Nehmen Sie ein Blatt Papier und zeichnen Sie eine Tabelle mit 3 Spalten.
Erste Spalte: Schreiben Sie eine Grenze auf, die Sie gern etablieren würden. Es ist vollkommen in Ordnung, klein anzufangen. Formulieren Sie Ihre Grenze in einer „Ich“-Aussage: „Ich möchte“, „Ich brauche“, „Ich hätte gerne“ oder „Ich erwarte“.
Bringen Sie genau auf den Punkt, was Sie sagen wollen. „Ich will nicht, dass Sie mich nach Feierabend anrufen.“ „Ich werde keine Zeit mit dir verbringen, wenn du getrunken hast. Ich erwarte, dass du bei Familienfeiern nüchtern bleibst.“ „Sprich nicht mit mir in diesem Tonfall. Ich erwarte, dass wir respektvoll miteinander umgehen.“ „Ich will nicht, dass du mich unterbrichst.“ „Ich will nicht, dass ihr euch vor meinen Kindern streitet.“ Viele Menschen haben schon beim Setzen der Grenze ein schlechtes Gewissen und fangen an, herumzueiern. „Ich weiß, dass du Schwierigkeiten mit meinem Schwager hast, die hab ich ja auch, wir haben ja alle unser Päckchen zu tragen und bitte nimmt das nicht persönlich, aber ich würde dich bitten…“ So kommt Ihre Botschaft beim Gegenüber nicht an. Überlegen Sie vorher, was Sie sagen wollen, halten Sie sich kurz und bringen Sie Ihr Anliegen auf den Punkt.
Zweite Spalte: Schreiben Sie das Bedürfnis auf, das durch die Grenze geschützt wird.
Dritte Spalte: Schreiben Sie eine Konsequenz auf, die Sie umsetzen wollen, falls Ihre Grenze nicht respektiert wird. (Siehe nächster Abschnitt)
Überlegen Sie, wie Sie Ihre Grenze mitteilen möchten: Möchten Sie Ihre Grenze persönlich, per Textnachricht oder per E-Mail kommunizieren? Wählen Sie die Methode, die sich für Sie am natürlichsten und passendsten anfühlt.
Entscheiden Sie, wann Sie Ihre Grenze mitteilen möchten: Möchten Sie Ihre Grenze jetzt mitteilen oder beim nächsten Mal, wenn sie überschritten wird? Wählen Sie den Zeitpunkt, der sich für Sie am besten anfühlt.

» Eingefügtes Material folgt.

(** Taking the mark off one member costs one replica at most. *)
Lemma replicas_unmark now id ms :
  replicas now ms - 1 <= replicas now (update_first id (with_replica false) ms) <= replicas now ms.
Proof.
  unfold replicas, len. induction ms as [|m ms IH]; cbn [update_first]; [done|].
  destruct (decide (node_id m = id)); rewrite !filter_cons.
  - rewrite (decide_False (P := is_active_replica now (with_replica false m) = true)) by done.
    destruct (decide _); cbn [length]; lia.
  - destruct (decide (is_active_replica now m = true)); cbn [length]; lia.
Qed.

Lemma replicas_unmark_all now ids n :
  replicas now (members n) - len ids <=
  replicas now (members (foldl (λ n id, mark_replica_complete id false n) n ids)) <=
  replicas now (members n).
Proof.
  revert n. induction ids as [|id ids IH]; intros n; [unfold len; cbn; lia|].
  cbn [foldl]. specialize (IH (mark_replica_complete id false n)).
  pose proof (replicas_unmark now id (members n)). rewrite len_cons. cbn [members mark_replica_complete with_members] in *.
  unfold mark_replica_complete in *. cbn [members with_members] in *. lia.
Qed.

(** Members not named keep their record. *)
Lemma unmark_other m ids n :
  m ∈ members n → node_id m ∉ ids →
  m ∈ members (foldl (λ n id, mark_replica_complete id false n) n ids).
Proof.
  revert n. induction ids as [|id ids IH]; intros n Hm Hid; [done|]. cbn [foldl].
  apply not_elem_of_cons in Hid as [Hid Hids]. apply IH; [|done].
  cbn. by apply update_first_other.
Qed.

Lemma unmark_quorum ids n :
  quorum (foldl (λ n id, mark_replica_complete id false n) n ids) = quorum n.
Proof. revert n. induction ids as [|id ids IH]; intros n; [done|]. cbn [foldl]. by rewrite IH. Qed.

Grenzen setzen ist unangenehm. Falls Sie Schuldgefühle bekommen, halten Sie diese aus und bleiben Sie konsequent. Kümmern Sie sich gut um sich, betreiben Sie Selbstfürsorge und schaffen Sie Raum für Ihre unangenehmen Gefühle.
Falls Sie die Grenze im direkten Gespräch setzen wollen: Achten Sie auf Ihren Tonfall. Sprechen Sie bestimmt und direkt, ohne laut oder aggressiv zu werden. Verschaffen Sie sich Gehör und machen Sie klar, dass Sie es ernst meinen, aber bleiben Sie sachlich.